Речь о статье Владимира Козлова «Ничья земля современной поэзии», опубликованной в пятом номере «Вопросов литературы» за прошлый год. Даже не о всей статье — она большая; а о части, посвященной мне, грешному. Впрочем, надеюсь, что-то, о чем придется говорить, выходит за рамки внутрицеховых перепалок и будет небезынтересно и тем, кто к критическому цеху не относится.
В. Козлов. Ничья земля современной поэзии // Вопросы литературы. 2018. № 5.
Итак. Посетовав на то, что в современной поэтической критике царит «полная эклектика, "лужковский" стиль», Козлов пишет: «Самый значительный памятник этого стиля в критике – опубликованная в "Арионе" c 2010-го по 2015-й год серия из десяти статей Евгения Абдуллаева под общим названием "Поэзия действительности" ... Абдуллаев, человек и художник с барочным сознанием, изобрел целый ряд классификаций для отношения поэзии с этой самой действительностью».

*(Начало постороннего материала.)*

(** C3, the code at the failing input: the body of a POST is a stream that
    cannot seek and the first answer asks to wait.  The claim, like the branch
    of the code for a [Seek] that fails, has the loop stop and deliver this
    answer; the code instead sends a second request, with what is left of the
    body, nothing, and returns the answer to that one. *)
Lemma Do_retries_unseekable_stream :
  snd (checkWait (response 503 {[ "Retry-After" := ["0"] ]} "busy")) = true
  /\ outcome (Do busy_once (Body (NewRequest "https://example.com/api" "post")
                                 (body_Reader pipe_reader)))
     = Some (200, None, [Some (bytes_of_string "x"); Some []]).
Proof. split; vm_compute; reflexivity. Qed.

(** X18, witness: a body whose [Seek] fails; the first answer of
    [busy_once] asks to wait and is delivered. *)
Lemma unseekable_body_retry_stuck :
  request_loop 10 busy_once (Body get_request (body_Reader stuck_reader))
    http_DefaultClient (classify (Body get_request (body_Reader stuck_reader)))
    0 (start (Body get_request (body_Reader stuck_reader)) Result.zero)
  = Some (None,
          deliver (classify (Body get_request (body_Reader stuck_reader)))
            (next_request (Body get_request (body_Reader stuck_reader))
               (start (Body get_request (body_Reader stuck_reader)) Result.zero))
            (response 503 {[ "Retry-After" := ["0"] ]} "busy")
            (after_send
               (next_request (Body get_request (body_Reader stuck_reader))
                  (start (Body get_request (body_Reader stuck_reader)) Result.zero))
               (start (Body get_request (body_Reader stuck_reader)) Result.zero))).
Proof.
  refine (proj1 (unseekable_body_retry busy_once
            (Body get_request (body_Reader stuck_reader)) http_DefaultClient
            (classify (Body get_request (body_Reader stuck_reader)))
            9 0 (start (Body get_request (body_Reader stuck_reader)) Result.zero)
            (response 503 {[ "Retry-After" := ["0"] ]} "busy") _ _ _)
          stuck_reader (lib_error "seek: illegal seek") _ _);
    vm_compute; reflexivity.
Defined.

Что сказать? «Барочное» у меня сознание, как у «человека и художника» (чуть не написал «парохода и человека»), или нет – судить не буду: со стороны виднее. Не стану спорить и о «полной эклектике» и «"лужковском" стиле» моих статей – поскольку не ясно, что уважаемый автор под этим подразумевает. Что-то не очень хорошее, но что?
Там же. С. 119.
Что же касается классификаций… Да и здесь, пожалуй, соглашусь. «Изобрел» я в упомянутом арионовском цикле, правда, не «целый ряд классификаций», а всего одну. Или одну с половиной — был в одной из «Поэзий действительности» еще разговор о реализме versus натурализме. Но припоминает мне Козлов именно первую. Не стану ее пересказывать, это все есть в сети. Да и смысла не вижу: классификация эта была важна именно ad hoc, как попытка нащупать какую-то концептуальную рамку. Уже с третьей статьи цикла отпала, как отработанная ступень.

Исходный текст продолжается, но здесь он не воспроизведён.